Health care advocates are concerned the federal government may be slow to extend Medicaid eligibility to many states that have not expanded it.
The Department of Health and Human Services said Monday it would begin enrolling Medicaid beneficiaries in 2020.
The department also will begin paying some states a one-time payment to ensure they receive a rebate for enrollment in their Medicaid programs.
The move comes as many states have started to offer a reduced-rate option for Medicaid recipients who do not qualify for Medicaid expansion under the Affordable Care Act.
The changes to the federal Medicaid program could lead to a larger pool of Medicaid beneficiaries eligible for eligibility and help stabilize enrollment as the Trump administration moves to bring some states’ Medicaid programs under its expansion.

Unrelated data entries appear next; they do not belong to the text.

(* ===== verification/SourceClient.v ===== *)
(** The operations of one listener keep the invariant of the source: finding
    a place in the queue, the three buffer checks, the write, the loop of
    [send_to_listener] and the dropping of a client. *)

From S2P Require Import Prelude Refbuf AvlTree Source SourceInv.
Local Open Scope Z_scope.

Section client_ops.
Context {T : Type} `{AvlTree T}.
Implicit Types w : world T.
Variables (frame : ptr -> nat) (pre burst : list ptr).
Abbreviation Q := (pre ++ burst).
Abbreviation ok w own := (queue_ok w own frame pre burst).
Abbreviation cl_ok w own := (client_ok w own frame Q).
Abbreviation step := (cstep frame pre burst).

(** The outcome of an operation of the client [id] that may change what it
    reads from: the client is still sound. *)
Definition lands (id : Z) w own (w' : world T) : Prop :=
  exists own' c', step id w own w' own' /\ w_conns w' !! id = Some c' /\ cl_ok w' own' c'.

Lemma lands_intro id w own w' own' c' :
  step id w own w' own' -> w_conns w' !! id = Some c' -> cl_ok w' own' c' -> lands id w own w'.
Proof. unfold lands. eauto. Qed.

(** A buffer of the queue is alive and belongs to nothing else. *)
Lemma queue_alive w own p : ok w own -> p ∈ Q -> is_Some (w_heap w !! p).
Proof. intros Hq I. eapply refs_ok_alive; [apply Hq|]. by apply ext_of_queue. Qed.
(** Giving back the buffer is what [client_set_queue] with no buffer does. *)
Lemma client_destroy_ok id w own c :
  ok w own -> w_conns w !! id = Some c ->
  exists w' own', client_destroy id w = Some w' /\ step id w own w' own' /\
    w_conns w' !! id = None.
Proof.
  intros Hq Hc.
  destruct (client_set_queue_ok frame pre burst id None w own c Hq Hc) as (w1 & own1 & E & S1 & Hc1);
    [done|].
  assert (exists h, (match cl_refbuf c with Some _ => with_heap (refbuf_release (cl_refbuf c)) w
                     | None => Some w end) = Some (w_set_heap h w) /\
    w1 = w_set_conns (<[id := cl_set_pos 0 (cl_set_refbuf None c)]> (w_conns w)) (w_set_heap h w))
    as (h & E1 & ->).
  { unfold client_set_queue in E. rewrite Hc in E. cbn in E.
    rewrite (upd_client_eq id _ w c Hc) in E. cbn in E.
    rewrite (upd_client_eq id _ _ (cl_set_refbuf None c)) in E by apply lookup_insert_eq.
    cbn in E. rewrite insert_insert_eq in E. unfold with_heap in *. cbn in E.
    destruct (cl_refbuf c) as [p|].
    - destruct (refbuf_release (Some p) (w_heap w)) as [h|]; cbn in E; [|discriminate].
      injection E as <-. by exists h.
    - injection E as <-. exists (w_heap w). by destruct w. }
  unfold client_destroy. rewrite Hc. run_bind. rewrite E1. run_bind.
  eexists _, own1. split; [done|].
  pose proof (cstep_delete id w own _ own1 _ S1 Hc1 eq_refl) as S2. cbn in S2.
  rewrite delete_insert_eq in S2. split; [exact S2|]. cbn. apply lookup_delete_eq.
Qed.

The federal government plans to pay about $3 billion over the next decade to states that expand Medicaid, and more than $10 billion over five years.
The Trump administration said the move will help keep premiums down for enrollees who are struggling to afford coverage and could bring down costs for states.
But health care advocates say the Medicaid changes could leave states without money to pay for the expansion of their Medicaid services.
The nonpartisan Congressional Budget Office has estimated that some states will have to cut Medicaid enrollment in the coming years, and some states may have to stop providing coverage entirely to enrollees and start offering the benefits to lower-income people.
Some states have already announced plans to stop paying Medicaid benefits to low-income adults.
The U.S. Senate health care committee on Monday approved legislation that would allow states to begin using a block grant program that would pay states for a portion of Medicaid enrollment.
The block grant will be funded by the federal Social Security Administration, and states will be allowed to use the money to cover the costs of expanding Medicaid.
“We should be able to continue expanding Medicaid, but if states cannot make the case to the states that they need it, they can no longer continue to do so,” said Sen. Patty Murray (D-Wash.), who has led efforts to block federal funds from going to states with insufficient Medicaid enrollees.
“States that don’t expand will have no option to meet the needs of their low- and moderate-income residents.”
The House of Representatives has also passed legislation that allows states to use a block grants to fund Medicaid expansion.
Senate Democratic leader Chuck Schumer said he supports the bill, but said the bill must be adjusted to reflect changes in the Medicaid program.
In an interview with ABC News, Murray said that in her state, Medicaid enrollment was only 50% of what it should be, and that it’s the first time in decades that states have had to make that change.
Murray said states will not be able just to start sending out notices to Medicaid beneficiaries and sending out money to them, as they had done in the past.
‘It’s a good start’ Murray, along with Senate Democratic leader Patty Murray of Washington, said the Medicaid block grants should be used for a period of time to help stabilize the health care system.
Murray told ABC News that the federal funding will also allow states the ability to begin working with hospitals and other providers, which will allow them to take care of their most vulnerable residents.
States should not be left behind.
We should be in the driver’s seat, Murray told ABC News.
Murray said the Senate health committee bill is designed to ensure states do not suffer the same fate as the states in the states of New York, Connecticut, and New Jersey.
New York Gov.
Andrew Cuomo, a Democrat, told ABC’s George Stephanopoulos that the Medicaid expansion has been a success for his state.
New York has been one of the top states in Medicaid expansion in recent years, with the state seeing an average reduction in uninsured individuals per 100,000 residents.
The plan will not only give states more flexibility to find and enroll their Medicaid beneficiaries, but it will also help stabilize and help ensure that every New Yorker has access to the health services they need, Cuomo said.
State health officials say the block grants are critical for states to enroll their more vulnerable residents and to provide the necessary services to lower the number of uninsured New Yorkers.
In a statement Monday, the Centers of Medicare and Health Services said the block grant funding will allow states and localities to implement a new Medicaid expansion plan that provides access to comprehensive, quality care for those who need it most.
Medicaid expansion and the Affordable Healthcare Act are two of the major pillars of the ACA, which was passed in 2010 by President Barack Obama.
The program covers an estimated 11 million Americans and offers low-cost, publicly subsidized coverage to nearly 40 million people.